Definition sample_meta : vg_meta := mkVM (lit "vg1") 3 8 2048 100 [mkLM (lit "root") [mkSM (lit "pv0") 5 2 1]].
Definition sample_segment : list node :=
  [Field (lit "extent_count") (Token (decimal 2)); Field (lit "stripe_count") (Token (decimal 1)); Field (lit "stripes") (Listed (34 :: lit "pv0" ++ [34; 44; 32] ++ decimal 5))].
Definition sample_body : list node :=
  [Field (lit "seqno") (Token (decimal 3)); Field (lit "status") (Quoted (lit "READ")); Field (lit "extent_size") (Token (decimal 8));
   Block (lit "physical_volumes") [Block (lit "pv0") [Field (lit "pe_start") (Token (decimal 2048)); Field (lit "pe_count") (Token (decimal 100))]];
   Block (lit "logical_volumes") [Block (lit "root") [Block (lit "segment1") sample_segment]]].
Definition sample_text : gostring :=
  write_field "contents" (quote "Text Format Volume Group")
  (write_block "vg1"
    (write_field "seqno" (lit "3") (write_field "status" (quote "READ") (write_field "extent_size" (lit "8")
     (write_block "physical_volumes" (write_block "pv0" (write_field "pe_start" (lit "2048") (write_field "pe_count" (lit "100") [10])) [])
     (write_block "logical_volumes" (write_block "root" (write_block "segment1"
        (write_field "extent_count" (lit "2") (write_field "stripe_count" (lit "1") (write_field "stripes" (91 :: (34 :: lit "pv0" ++ [34; 44; 32] ++ lit "5") ++ [93]) [10]))) []) []) [])))))
  [10]).

Definition key_okb (k : gostring) : bool := forallb isIdentByte k && match k with [] => false | c :: _ => negb (c =? 35) end.
Lemma key_okb_ok k : key_okb k = true -> key_ok k.
Proof.
  unfold key_okb. intros [Hk Hh]%andb_true_iff. split; [apply Forall_forall; intros c Hc; rewrite forallb_forall in Hk; apply Hk; by apply list_elem_of_In|]. destruct k as [|c k]; [done|]. split; [done|].
  cbn. intros [= ->]. done.
Qed.
Definition plain_quotedb (t : gostring) : bool := forallb (fun c => negb (c =? 34) && negb (c =? 92) && negb (c =? 123) && negb (c =? 125)) t.
Lemma plain_escaped t : plain_quotedb t = true -> escaped t t.
Proof.
  unfold plain_quotedb. induction t as [|c t IH]; [constructor|]. cbn [forallb]. rewrite !andb_true_iff, !negb_true_iff, !Z.eqb_neq. intros [[[[H1 H2] H3] H4] Ht].
  constructor; [done|done|by split|by apply IH].
Qed.

Lemma write_field_prints k v t ns rest : key_okb (lit k) = true -> spelled v t -> ends v rest -> prints ns rest -> prints (Field (lit k) v :: ns) (write_field k t rest).
Proof. intros Hk Hv He Hr. apply prints_field; [by repeat constructor|by apply key_okb_ok|by repeat constructor|by repeat constructor|done|done|done]. Qed.
Lemma write_block_prints k body tb ns rest : key_okb (lit k) = true -> prints body tb -> prints ns rest -> prints (Block (lit k) body :: ns) (write_block k tb rest).
Proof.
  intros Hk Hb Hr. apply prints_block; [|by apply key_okb_ok|by repeat constructor|done|done].
  apply (blank_space 10); [reflexivity|]. apply (blank_comment (lit " block") []); [|constructor]. vm_compute. repeat constructor; intros H; discriminate H.
Qed.
Lemma token_spelled w : key_okb w = true -> head w <> Some 34 -> head w <> Some 91 -> spelled (Token w) w.
Proof. intros Hk. apply spelled_token. by apply key_okb_ok. Qed.

#[local] Ltac print_field := apply write_field_prints; [reflexivity|first [apply token_spelled; [exact eq_refl|vm_compute; congruence|vm_compute; congruence]|apply spelled_quoted, plain_escaped; reflexivity]|first [exact I|exact eq_refl]|].

Lemma sample_prints : prints ([Field (lit "contents") (Quoted (lit "Text Format Volume Group"))] ++ [Block (lit "vg1") sample_body]) sample_text.
Proof.
  cbn [app]. print_field. apply write_block_prints; [reflexivity| |by repeat constructor]. do 3 print_field.
  apply write_block_prints; [reflexivity|apply write_block_prints; [reflexivity| |by repeat constructor]; do 2 print_field; by repeat constructor|].
  apply write_block_prints; [reflexivity| |by repeat constructor]. apply write_block_prints; [reflexivity| |by repeat constructor]. apply write_block_prints; [reflexivity| |by repeat constructor].
  do 2 print_field. apply write_field_prints; [reflexivity| |done|by repeat constructor]. apply spelled_list. vm_compute. repeat constructor; intros H; discriminate H.
Qed.

Lemma sample_group : is_group sample_meta sample_body.
Proof.
  exists (take 3 sample_body), (lit "pv0"), [Field (lit "pe_start") (Token (decimal 2048)); Field (lit "pe_count") (Token (decimal 100))], [], [], [Block (lit "root") [Block (lit "segment1") sample_segment]], [].
  split; [reflexivity|]. split; [by repeat constructor|]. split; [constructor|]. split; [constructor|]. split; [constructor|]. unfold number.
  split; [reflexivity|]. split; [cbn; lia|]. split; [reflexivity|]. split; [reflexivity|]. split; [cbn; lia|]. split; [reflexivity|]. split; [cbn; lia|]. split; [reflexivity|]. split; [cbn; lia|].
  constructor; [|constructor]. split; [reflexivity|]. constructor; [|constructor]. split; [reflexivity|]. split; [reflexivity|]. split; [|unfold number; cbn; lia].
  eexists. split; [reflexivity|]. exists [34], [34; 44; 32], [], []. split; [by repeat constructor|]. split; [by repeat constructor|]. split; [done|]. split; [constructor|].
  split; [split; [by repeat constructor|done]|]. split; [done|reflexivity].
Qed.

Lemma lvm_parse_printed_witness : parseMetadata (sample_text ++ [0; 77]) = Ret (mkVG (lit "vg1") 3 4096 1048576 100 [mkLV (lit "root") 8192 [mkExtent 1069056 8192]]).
Proof. rewrite (lvm_parse_printed sample_meta [Field (lit "contents") (Quoted (lit "Text Format Volume Group"))] sample_body [] sample_text [0; 77] sample_group ltac:(by repeat constructor) sample_prints). vm_compute. reflexivity. Defined.

Definition sample_volume_group : VG := mkVG (lit "vg1") 3 4096 1048576 100 [].

Lemma lvm_volume_extents_witness :
  let lv := buildLogicalVolume sample_volume_group (lit "root") [mkSeg 5 2 1 0; mkSeg 7 1 1 0; mkSeg 9 1 1 0] in
  separated (Extents lv) /\ lv_Size lv = 16384 /\ len (addresses (Extents lv)) = 16384 /\ buildLogicalVolume sample_volume_group (lit "swap") [mkSeg 5 2 2 0] = mkLV (lit "swap") 0 [].
Proof.
  destruct (lvm_volume_extents sample_volume_group (lit "root") [mkSeg 5 2 1 0; mkSeg 7 1 1 0; mkSeg 9 1 1 0]) as [Hm _].
  destruct (lvm_volume_extents sample_volume_group (lit "swap") [mkSeg 5 2 2 0]) as [_ Hn].
  destruct Hm as (_ & Hsep & _ & Hsize & _).
  - repeat constructor; cbn; lia.
  - cbn; lia.
  - cbn; lia.
  - repeat constructor; cbn; lia.
  - cbv zeta. split; [exact Hsep|]. assert (lv_Size (buildLogicalVolume sample_volume_group (lit "root") [mkSeg 5 2 1 0; mkSeg 7 1 1 0; mkSeg 9 1 1 0]) = 16384) as Hs by (vm_compute; reflexivity).
    split; [exact Hs|]. split; [rewrite <-Hsize; exact Hs|]. apply Hn. constructor. intros [_ Hs1]. cbn in Hs1. lia.
Defined.

(** A disk with two snapshots, the newer one second. *)
Definition newer_text : gostring := lit "contents = " ++ [34] ++ lit "Text Format Volume Group" ++ [34; 10] ++ lit "vg1 { seqno = 4 }" ++ [10].
Definition older_text : gostring := lit "contents = " ++ [34] ++ lit "Text Format Volume Group" ++ [34; 10] ++ lit "vg1 { seqno = 3 }" ++ [10].
Definition lvm_disk : gostring :=
  replicate 512 0 ++ lit "LABELONE" ++ replicate 16 0 ++ lit "LVM2 001" ++ replicate 480 0 ++ older_text ++ replicate 9 0 ++ newer_text ++ replicate 20 0.

Lemma lvm_open_newest_witness : exists vg, Open (file_reader lvm_disk) 0 = Ret vg /\ 4 <= Seqno vg.
Proof.
  assert (Device (file_reader lvm_disk) (len lvm_disk) (file_content lvm_disk)) as Hd by (apply file_device; [by apply (bool_decide_unpack _); vm_compute|by vm_compute]).
  destruct (lvm_open_newest (file_reader lvm_disk) (len lvm_disk) (file_content lvm_disk) 0 Hd ltac:(lia) ltac:(by vm_compute)) as [_ Hopen].
  assert (exists v, Seqno v = 4 /\ snapshot (span (file_content lvm_disk) 0 (Z.max 0 (Z.min scanSize (len lvm_disk - 0)))) 1089 v) as (v & Hv & Hsnap).
  { eexists. split; [|unfold snapshot; vm_compute; reflexivity]. reflexivity. }
  assert (occurs textMarker (span (file_content lvm_disk) 0 (Z.max 0 (Z.min scanSize (len lvm_disk - 0)))) 1089) as Hocc.
  { eexists. vm_compute. reflexivity. }
  specialize (Hopen ltac:(split; vm_compute; reflexivity)). destruct (Open (file_reader lvm_disk) 0) as [vg|e| |].
  - exists vg. split; [reflexivity|]. destruct Hopen as (i & _ & _ & Hall). destruct (Hall 1089%nat v Hocc Hsnap). lia.
  - destruct (Hopen 1089%nat v Hocc Hsnap).
  - destruct Hopen.
  - destruct Hopen.
Defined.

(** The segments of a volume are sorted by their place on the disk: a volume whose second
    segment lies right in front of its first one becomes one extent, with the halves
    exchanged. *)
Example lvm_swapped_segments :
  let segs := [mkSeg 6 1 1 0; mkSeg 5 1 1 0] in let lv := buildLogicalVolume sample_volume_group (lit "root") segs in
  Extents lv = [mkExtent (1048576 + 5 * 4096) 8192] /\ addresses (Extents lv) <> addresses (range_of sample_volume_group <$> segs).
Proof.
  split; [vm_compute; reflexivity|]. intros E. apply (f_equal head) in E. vm_compute in E. discriminate E.
Qed.

(** Braces are counted in strings: a block that is skipped ends too early, and the metadata
    does not parse. *)
Example lvm_brace_in_string :
  parseMetadata (lit "vg1 { tags { t = " ++ quote "}" ++ lit " } seqno = 3 }") = Err (Errorf "LVM2 metadata: expected '=' or '{' after %q").
Proof. vm_compute. reflexivity. Qed.
(* ===== verification/GoTime.v ===== *)
(** * GoTime: the timestamps of FAT directory entries
    diskkit/filesystem/fat12/directoryentry.go, [dateTimeToTime] and
    [timeToDateTime]. A [time.Time] is the wall clock it shows, in seconds since
    1 January of year 1; fractions of a second are never stored. *)
From S2P Require Import Prelude.

Abbreviation time := Z.

(** ** The calendar of Go's package time *)

Definition is_leap (y : Z) : bool := (y mod 4 =? 0) && (negb (y mod 100 =? 0) || (y mod 400 =? 0)).

(** Days before each month of a year that is not a leap year. *)
Definition daysBefore : list Z := [0; 31; 59; 90; 120; 151; 181; 212; 243; 273; 304; 334; 365].
Definition days_before (m : Z) : Z := default 365 (daysBefore !! Z.to_nat m).

(** Days from 1 January of year 1 to 1 January of year [y]. *)
Definition days_to_year (y : Z) : Z := let p := y - 1 in 365 * p + p / 4 - p / 100 + p / 400.

(** [time.Date]: a month out of range carries into the year, a day into the month. *)
Definition Date (year month day hour min sec : Z) : time :=
  let m := month - 1 in
  let y := year + m / 12 in
  let m := m mod 12 + 1 in
  let d := days_to_year y + days_before (m - 1) + (if is_leap y && (3 <=? m) then 1 else 0) + (day - 1) in
  d * 86400 + hour * 3600 + min * 60 + sec.

(** Year and day of the year, by cycles of 400, 100, 4 and 1 years. *)
Definition year_yday (days : Z) : Z * Z :=
  let n400 := days / 146097 in
  let d := days mod 146097 in
  let n100 := d / 36524 in
  let n100 := n100 - Z.shiftr n100 2 in
  let d := d - 36524 * n100 in
  let n4 := d / 1461 in
  let d := d - 1461 * n4 in
  let n1 := d / 365 in
  let n1 := n1 - Z.shiftr n1 2 in
  let d := d - 365 * n1 in
  (400 * n400 + 100 * n100 + 4 * n4 + n1 + 1, d).

(** Month and day of the month. *)
Definition month_day (leap : bool) (yday : Z) : Z * Z :=
  if leap && (yday =? 59) then (2, 29)
  else
    let day := if leap && (59 <? yday) then yday - 1 else yday in
    let month := day / 31 in
    let end_ := days_before (month + 1) in
    if end_ <=? day then (month + 2, day - end_ + 1) else (month + 1, day - days_before month + 1).

Definition date_of (t : time) : Z * Z * Z :=
  let '(y, yday) := year_yday (t / 86400) in
  let '(m, d) := month_day (is_leap y) yday in (y, m, d).
Definition Year (t : time) : Z := (date_of t).1.1.
Definition Month (t : time) : Z := (date_of t).1.2.
Definition Day (t : time) : Z := (date_of t).2.
Definition Hour (t : time) : Z := t mod 86400 / 3600.
Definition Minute (t : time) : Z := t mod 3600 / 60.
Definition Second (t : time) : Z := t mod 60.

(** ** FAT dates *)

Definition dateTimeToTime (d t : Z) : time :=
  let year := Z.shiftr d 9 + 1980 in
  let month := Z.land (Z.shiftr d 5) 0x0f in
  let date := Z.land d 0x1f in
  let second := u16 (Z.land t 0x1f * 2) in
  let minute := Z.land (Z.shiftr t 5) 0x3f in
  let hour := Z.shiftr t 11 in
  Date year month date hour minute second.

Definition timeToDateTime (t : time) : Z * Z :=
  let retDate := Z.shiftl (Year t - 1980) 9 + Z.shiftl (Month t) 5 + Day t in
  let retTime := Z.shiftl (Hour t) 11 + Z.shiftl (Minute t) 5 + Z.quot (Second t) 2 in
  (u16 retDate, u16 retTime).

(** A 16-bit date that names a day of the calendar, and a time of day. *)
Definition valid_date (d : Z) : bool :=
  let m := Z.land (Z.shiftr d 5) 0x0f in
  let day := Z.land d 0x1f in
  let y := Z.shiftr d 9 + 1980 in
  (1 <=? m) && (m <=? 12) && (1 <=? day) &&
  (day <=? days_before m - days_before (m - 1) + (if is_leap y && (m =? 2) then 1 else 0)).
Definition valid_time (t : Z) : bool :=
  (Z.land t 0x1f <? 30) && (Z.land (Z.shiftr t 5) 0x3f <? 60) && (Z.shiftr t 11 <? 24).

(** ** Round trip *)

#[local] Ltac Zify.zify_post_hook ::= Z.div_mod_to_equations.

(** The calendar inverts the count of days, in every year. *)
Lemma year_yday_cycles a b c d k :
  0 <= b <= 3 -> 0 <= c <= 24 -> 0 <= d <= 3 -> 0 <= k <= 365 -> (k = 365 -> d = 3 /\ (c = 24 -> b = 3)) ->
  year_yday (146097 * a + 36524 * b + 1461 * c + 365 * d + k) = (400 * a + 100 * b + 4 * c + d + 1, k).
Proof.
  intros Hb Hc Hd Hk Hleap. unfold year_yday.
  replace ((146097 * a + 36524 * b + 1461 * c + 365 * d + k) / 146097) with a by lia.
  replace ((146097 * a + 36524 * b + 1461 * c + 365 * d + k) mod 146097) with (36524 * b + 1461 * c + 365 * d + k) by lia.
  set (r := 36524 * b + 1461 * c + 365 * d + k).
  assert (r / 36524 - Z.shiftr (r / 36524) 2 = b) as ->.
  { rewrite Z.shiftr_div_pow2 by lia. change (2 ^ 2) with 4. assert (r / 36524 = b \/ (r / 36524 = 4 /\ b = 3)) as [E|[E E']] by lia; rewrite E; lia. }
  replace (r - 36524 * b) with (1461 * c + 365 * d + k) by lia.
  replace ((1461 * c + 365 * d + k) / 1461) with c by lia.
  replace (1461 * c + 365 * d + k - 1461 * c) with (365 * d + k) by lia.
  assert ((365 * d + k) / 365 - Z.shiftr ((365 * d + k) / 365) 2 = d) as ->.
  { rewrite Z.shiftr_div_pow2 by lia. change (2 ^ 2) with 4. assert ((365 * d + k) / 365 = d \/ ((365 * d + k) / 365 = 4 /\ d = 3)) as [E|[E E']] by lia; rewrite E; lia. }
  f_equal; lia.
Qed.

Lemma is_leap_true y : is_leap y = true <-> y mod 4 = 0 /\ (y mod 100 <> 0 \/ y mod 400 = 0).
Proof.
  unfold is_leap. rewrite andb_true_iff, orb_true_iff, negb_true_iff, !Z.eqb_eq, Z.eqb_neq. done.
Qed.

Lemma year_yday_spec y k : 0 <= k < 365 + (if is_leap y then 1 else 0) ->
  year_yday (days_to_year y + k) = (y, k).
Proof.
  intros Hk. assert (k <= 365 /\ (k = 365 -> is_leap y = true)) as [Hk' Hl] by (destruct (is_leap y); (split; [lia|]); (done || lia)).
  rewrite is_leap_true in Hl.
  set (p := y - 1). set (a := p / 400). set (b := p mod 400 / 100). set (c := p mod 100 / 4). set (d := p mod 4).
  pose proof (year_yday_cycles a b c d k) as H.
  assert (days_to_year y + k = 146097 * a + 36524 * b + 1461 * c + 365 * d + k) as -> by (unfold days_to_year; fold p; lia).
  rewrite H by lia. f_equal. lia.
Qed.

Definition month_days (leap : bool) (m : Z) : Z :=
  days_before m - days_before (m - 1) + (if leap && (m =? 2) then 1 else 0).

(** Twelve months of two kinds of year, day by day. *)
Lemma month_day_table : forallb (fun leap => forallb (fun m => forallb (fun day =>
    implb (day <=? month_days leap m)
      (bool_decide (month_day leap (days_before (m - 1) + (if leap && (3 <=? m) then 1 else 0) + (day - 1)) = (m, day)) &&
       (days_before (m - 1) + (if leap && (3 <=? m) then 1 else 0) + (day - 1) <? 365 + (if leap then 1 else 0))))
  (seqZ 1 31)) (seqZ 1 12)) [true; false] = true.
Proof. vm_compute. reflexivity. Qed.

Lemma month_day_spec leap m day : 1 <= m <= 12 -> 1 <= day <= month_days leap m ->
  month_day leap (days_before (m - 1) + (if leap && (3 <=? m) then 1 else 0) + (day - 1)) = (m, day) /\
  days_before (m - 1) + (if leap && (3 <=? m) then 1 else 0) + (day - 1) < 365 + (if leap then 1 else 0).
Proof.
  intros Hm Hd. assert (day <= 31) as Hd31.
  { assert (m ∈ seqZ 1 12) as Hin by (apply elem_of_seqZ; lia). change (seqZ 1 12) with [1; 2; 3; 4; 5; 6; 7; 8; 9; 10; 11; 12] in Hin.
    repeat (apply elem_of_cons in Hin as [->|Hin]; [etransitivity; [apply Hd|]; by destruct leap|]). by apply elem_of_nil in Hin. }
  pose proof month_day_table as H. rewrite forallb_forall in H. specialize (H leap). cbv beta in H.
  rewrite forallb_forall in H. specialize (H ltac:(destruct leap; cbn; auto) m). cbv beta in H.
  rewrite forallb_forall in H. specialize (H ltac:(apply list_elem_of_In, elem_of_seqZ; lia) day ltac:(apply list_elem_of_In, elem_of_seqZ; lia)).
  cbv beta in H. rewrite (proj2 (Z.leb_le day _)) in H by lia. cbn [implb] in H. apply andb_true_iff in H as [H1 H2].
  split; [by apply bool_decide_eq_true in H1|by apply Z.ltb_lt].
Qed.

(** The fields of a FAT date and of a FAT time of day. *)
Lemma date_fields d : Z.shiftr d 9 = d / 512 /\ Z.land (Z.shiftr d 5) 0x0f = d / 32 mod 16 /\ Z.land d 0x1f = d mod 32.
Proof.
  change 0x0f with (2 ^ 4 - 1). change 0x1f with (2 ^ 5 - 1). rewrite !land_mask, !Z.shiftr_div_pow2 by lia. done.
Qed.
Lemma time_fields t : Z.shiftr t 11 = t / 2048 /\ Z.land (Z.shiftr t 5) 0x3f = t / 32 mod 64 /\ Z.land t 0x1f = t mod 32.
Proof.
  change 0x3f with (2 ^ 6 - 1). change 0x1f with (2 ^ 5 - 1). rewrite !land_mask, !Z.shiftr_div_pow2 by lia. done.
Qed.

(** What the clock shows at a given day of the calendar and second of the day. *)
Lemma clock_shows y m day s : 1 <= m <= 12 -> 1 <= day <= month_days (is_leap y) m -> 0 <= s < 86400 ->
  let t := Date y m day 0 0 s in
  date_of t = (y, m, day) /\ Hour t = s / 3600 /\ Minute t = s mod 3600 / 60 /\ Second t = s mod 60.
Proof.
  intros Hm Hd Hs t. destruct (month_day_spec (is_leap y) m day Hm Hd) as [Hmd Hlt].
  set (k := days_before (m - 1) + (if is_leap y && (3 <=? m) then 1 else 0) + (day - 1)) in *.
  assert (0 <= k) as Hk.
  { unfold k. assert (0 <= days_before (m - 1)); [|destruct (_ && _); lia].
    unfold days_before. destruct (daysBefore !! Z.to_nat (m - 1)) as [x|] eqn:E; [|cbn; lia].
    assert (Forall (fun x => 0 <= x) daysBefore) as Hall by (repeat constructor; lia).
    rewrite Forall_lookup in Hall. by apply Hall in E. }
  assert (t = (days_to_year y + k) * 86400 + s) as ->.
  { unfold t, Date. cbv zeta. replace ((m - 1) / 12) with 0 by lia. replace ((m - 1) mod 12 + 1) with m by lia. replace (y + 0) with y by lia. unfold k. lia. }
  unfold date_of, Hour, Minute, Second. rewrite Z.div_add_l, (Z.div_small s), Z.add_0_r by lia.
  rewrite year_yday_spec by lia. rewrite Hmd. split_and!; [done|lia..].
Qed.

(** Timestamps: a FAT date and time that name a moment of the calendar survive being
    read into a [time.Time] and written back; the whole range 1980 to 2107. *)
Theorem fat_time_roundtrip d t : 0 <= d < 65536 -> 0 <= t < 65536 -> valid_date d = true -> valid_time t = true ->
  timeToDateTime (dateTimeToTime d t) = (d, t).
Proof.
  intros Hd Ht Hvd Hvt. unfold valid_date, valid_time in *.
  destruct (date_fields d) as (E1 & E2 & E3). destruct (time_fields t) as (F1 & F2 & F3).
  rewrite E1, E2, E3 in Hvd. rewrite F1, F2, F3 in Hvt. rewrite !andb_true_iff, !Z.leb_le in Hvd. rewrite !andb_true_iff, !Z.ltb_lt in Hvt.
  destruct Hvd as [[[Hm1 Hm2] Hd1] Hd2], Hvt as [[Hs Hm] Hh].
  set (s := t / 2048 * 3600 + t / 32 mod 64 * 60 + t mod 32 * 2).
  assert (dateTimeToTime d t = Date (d / 512 + 1980) (d / 32 mod 16) (d mod 32) 0 0 s) as ->.
  { unfold dateTimeToTime. rewrite E1, E2, E3, F1, F2, F3. rewrite wrap_u_id by (change (2 ^ 16) with 65536; lia). unfold Date, s. lia. }
  destruct (clock_shows (d / 512 + 1980) (d / 32 mod 16) (d mod 32) s) as (Hdate & HH & HM & HS); [lia|unfold month_days; lia|lia|].
  unfold timeToDateTime, Year, Month, Day. rewrite Hdate, HH, HM, HS. cbn [fst snd].
  rewrite !Z.shiftl_mul_pow2, Z.quot_div_nonneg by lia. change (2 ^ 9) with 512. change (2 ^ 5) with 32. change (2 ^ 11) with 2048.
  f_equal; rewrite wrap_u_id; change (2 ^ 16) with 65536; lia.
Qed.

Lemma fat_time_roundtrip_witness : timeToDateTime (dateTimeToTime 22621 48100) = (22621, 48100) /\
  date_of (dateTimeToTime 22621 48100) = (2024, 2, 29).
Proof. split; [apply fat_time_roundtrip; (reflexivity || (cbv; split; congruence))|reflexivity]. Defined.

● ● ●

How to complete this task:
For the string "buildLogicalVolume", filter the data and copy out each line where it occurs.

Output of the exercise:
  let lv := buildLogicalVolume sample_volume_group (lit "root") [mkSeg 5 2 1 0; mkSeg 7 1 1 0; mkSeg 9 1 1 0] in
  separated (Extents lv) /\ lv_Size lv = 16384 /\ len (addresses (Extents lv)) = 16384 /\ buildLogicalVolume sample_volume_group (lit "swap") [mkSeg 5 2 2 0] = mkLV (lit "swap") 0 [].
  - cbv zeta. split; [exact Hsep|]. assert (lv_Size (buildLogicalVolume sample_volume_group (lit "root") [mkSeg 5 2 1 0; mkSeg 7 1 1 0; mkSeg 9 1 1 0]) = 16384) as Hs by (vm_compute; reflexivity).
  let segs := [mkSeg 6 1 1 0; mkSeg 5 1 1 0] in let lv := buildLogicalVolume sample_volume_group (lit "root") segs in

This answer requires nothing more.